WRT “global warming” and the whole “The Science is Settled” argument (really not an argument so much as a way to try and avoid an argument by claiming victory at the outset), in my line of work (medical insurance) it is fairly easy to measure the “what” but the issue of the why – the term we use is “causal relationship” is always – ALWAYS – an opinion.
And it doesn’t matter how much data you collect, when you’re talking about something as complex as the weather (or the human body), definitively stating that “phenomenon X was caused by action Y” will always be an expression of an opinion, nothing more.
The truth is that the climate IS changing. But the other truth is that the climate has never been “fixed” so the statement that “the climate is changing” has always been true and always WILL be true until our sun becomes a red dwarf and the atmosphere is boiled off at which point there won’t be a climate.

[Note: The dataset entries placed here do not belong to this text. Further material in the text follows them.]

(** C9 (amended): a request to export with a file type that is none of
    'excel', 'json' and 'pickle' raises no error for it: [to_file] prints
    'Saving was not successful. Choose a valid filetype!' and goes on,
    writes no file whatever else it is asked, and, when the frame that [how]
    names exists and holds the [no_of_simulations] rows, returns
    normally. *)
Theorem unsupported_filetype_writes_nothing (datafolder : string)
  (c : Creator) (name filetype how : string) (single : bool) (w : world) :
  filetype ∉ filetypes ->
  (to_file datafolder c name filetype how single w).2 =
    (print "Saving was not successful. Choose a valid filetype!" w).2 /\
  files (to_file datafolder c name filetype how single w).2 = files w /\
  ((to_file datafolder c name filetype how single w).1 = Done tt \/
   (to_file datafolder c name filetype how single w).1 = Raise AttributeError \/
   (to_file datafolder c name filetype how single w).1 = Raise UnboundLocalError \/
   (to_file datafolder c name filetype how single w).1 = Raise IndexError) /\
  (forall rows rrows,
     df c = Some rows -> reduced_df c = Some rrows ->
     length rows = no_of_simulations c ->
     length rrows = no_of_simulations c ->
     how = "full" \/ how = "reduced" ->
     (to_file datafolder c name filetype how single w).1 = Done tt).
Proof.
  intros H. unfold to_file.
  destruct (decide (filetype ∈ filetypes)) as [|_]; [contradiction|].
  set (msg := "Saving was not successful. Choose a valid filetype!").
  erewrite io_bind_done by reflexivity.
  set (w1 := (print msg w).2).
  change (print msg w).2 with w1.
  assert (Hf : files w1 = files w) by reflexivity.
  destruct (select_table c how w1) as [[t| |] w2] eqn:Hsel.
  - assert (w2 = w1) as ->.
    { revert Hsel. unfold select_table.
      destruct (decide (how = "full")); [destruct (df c)|];
        [| |destruct (decide (how = "reduced")); [destruct (reduced_df c)|]];
        intros Hsel; inversion Hsel; reflexivity. }
    erewrite io_bind_done by exact Hsel.
    destruct single.
    + destruct (save_each_unsupported datafolder name filetype t
                  (seq 0 (no_of_simulations c)) w1 H) as [Hw Ho].
      rewrite Hw. split; [reflexivity|]. split; [exact Hf|]. split.
      { tauto. }
      intros rows rrows Hdf Hrdf Hl Hrl Hhow.
      assert (exists t', t = Some t' /\
                (t' = FullTable rows \/ t' = ReducedTable rrows))
        as (t' & -> & Ht').
      { revert Hsel. unfold select_table. rewrite Hdf, Hrdf.
        destruct Hhow as [-> | ->]; simpl; intros Hsel; inversion Hsel; eauto. }
      apply save_each_complete; [exact H|].
      intros i Hi. apply elem_of_seq in Hi.
      destruct Ht' as [-> | ->]; simpl.
      * destruct (lookup_lt_is_Some_2 rows i) as [r ->]; [lia|]. eauto.
      * destruct (lookup_lt_is_Some_2 rrows i) as [r ->]; [lia|]. eauto.
    + destruct t as [t'|].
      * erewrite io_bind_done by reflexivity.
        rewrite save_unsupported by exact H.
        split; [reflexivity|]. split; [exact Hf|]. split; [auto|]. auto.
      * erewrite io_bind_raise by reflexivity.
        split; [reflexivity|]. split; [exact Hf|]. split; [auto|].
        intros rows rrows Hdf Hrdf _ _ Hhow. exfalso.
        revert Hsel. unfold select_table. rewrite Hdf, Hrdf.
        destruct Hhow as [-> | ->]; simpl; intros Hsel; inversion Hsel.
  - assert (w2 = w1 /\ e = AttributeError) as [-> ->].
    { revert Hsel. unfold select_table.
      destruct (decide (how = "full")); [destruct (df c)|];
        [| |destruct (decide (how = "reduced")); [destruct (reduced_df c)|]];
        intros Hsel; inversion Hsel; auto. }
    erewrite io_bind_raise by exact Hsel.
    split; [reflexivity|]. split; [exact Hf|]. split; [auto|].
    intros rows rrows Hdf Hrdf _ _ Hhow. exfalso.
    revert Hsel. unfold select_table. rewrite Hdf, Hrdf.
    destruct Hhow as [-> | ->]; simpl; intros Hsel; inversion Hsel.
  - exfalso. revert Hsel. unfold select_table.
    destruct (decide (how = "full")); [destruct (df c)|];
      [| |destruct (decide (how = "reduced")); [destruct (reduced_df c)|]];
      intros Hsel; inversion Hsel.
Qed.

(** C9 as stated fails: asked for the file type 'txt', which the docstring
    lists and [filetypes] does not, [to_file] returns normally. *)
Lemma txt_export_returns_normally :
  (to_file "data\simulated" run_all_enabled.1 "spectra" "txt" "full" false
     empty_world).1 = Done tt.
Proof.
  vm_compute. reflexivity.
Qed.

Lemma unsupported_filetype_writes_nothing_example :
  let call := to_file "data\simulated" run_all_enabled.1 "spectra" "txt"
                "reduced" true empty_world in
  call.2 =
    (print "Saving was not successful. Choose a valid filetype!"
       empty_world).2 /\
  files call.2 = files empty_world /\
  (call.1 = Done tt \/ call.1 = Raise AttributeError \/
   call.1 = Raise UnboundLocalError \/ call.1 = Raise IndexError) /\
  (forall rows rrows,
     df run_all_enabled.1 = Some rows ->
     reduced_df run_all_enabled.1 = Some rrows ->
     length rows = no_of_simulations run_all_enabled.1 ->
     length rrows = no_of_simulations run_all_enabled.1 ->
     "reduced" = "full" \/ "reduced" = "reduced" ->
     call.1 = Done tt).
Proof.
  apply (unsupported_filetype_writes_nothing "data\simulated"
           run_all_enabled.1 "spectra" "txt" "reduced" true empty_world).
  unfold filetypes. intros H. apply list_elem_of_In in H. simpl in H.
  intuition discriminate.
Defined.

(** ** [upload_to_DB] *)

Lemma collection_insert_one (name : string) (doc : SimRecord) (w : world) :
  collection (insert_one name doc w).2 name = collection w name ++ [doc].
Proof.
  unfold collection, insert_one. simpl. rewrite lookup_insert_eq. reflexivity.
Qed.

The current “warming” period may be caused by any number of things, including “normal” cyclical changes. These have happened all throughout history (google “Medieval Warming Period” or “The Little Ice Age” for historical examples of warming and cooling periods) and obviously happened long before humans were even around to WRITE history, much less to drive SUVs and crank our air conditioners down to 50 degrees. I’d even concede that there may – MAY – be an anthropogenic component to “global warming” (or whatever they’re calling it this week) but even if there is, the perecentage attributable to human activities is both unknown and unknowable because, as I said above, no matter how much data is collected, unless you have another Earth stashed away somewhere to experiment on, it will always be a statement of OPINION and not FACT.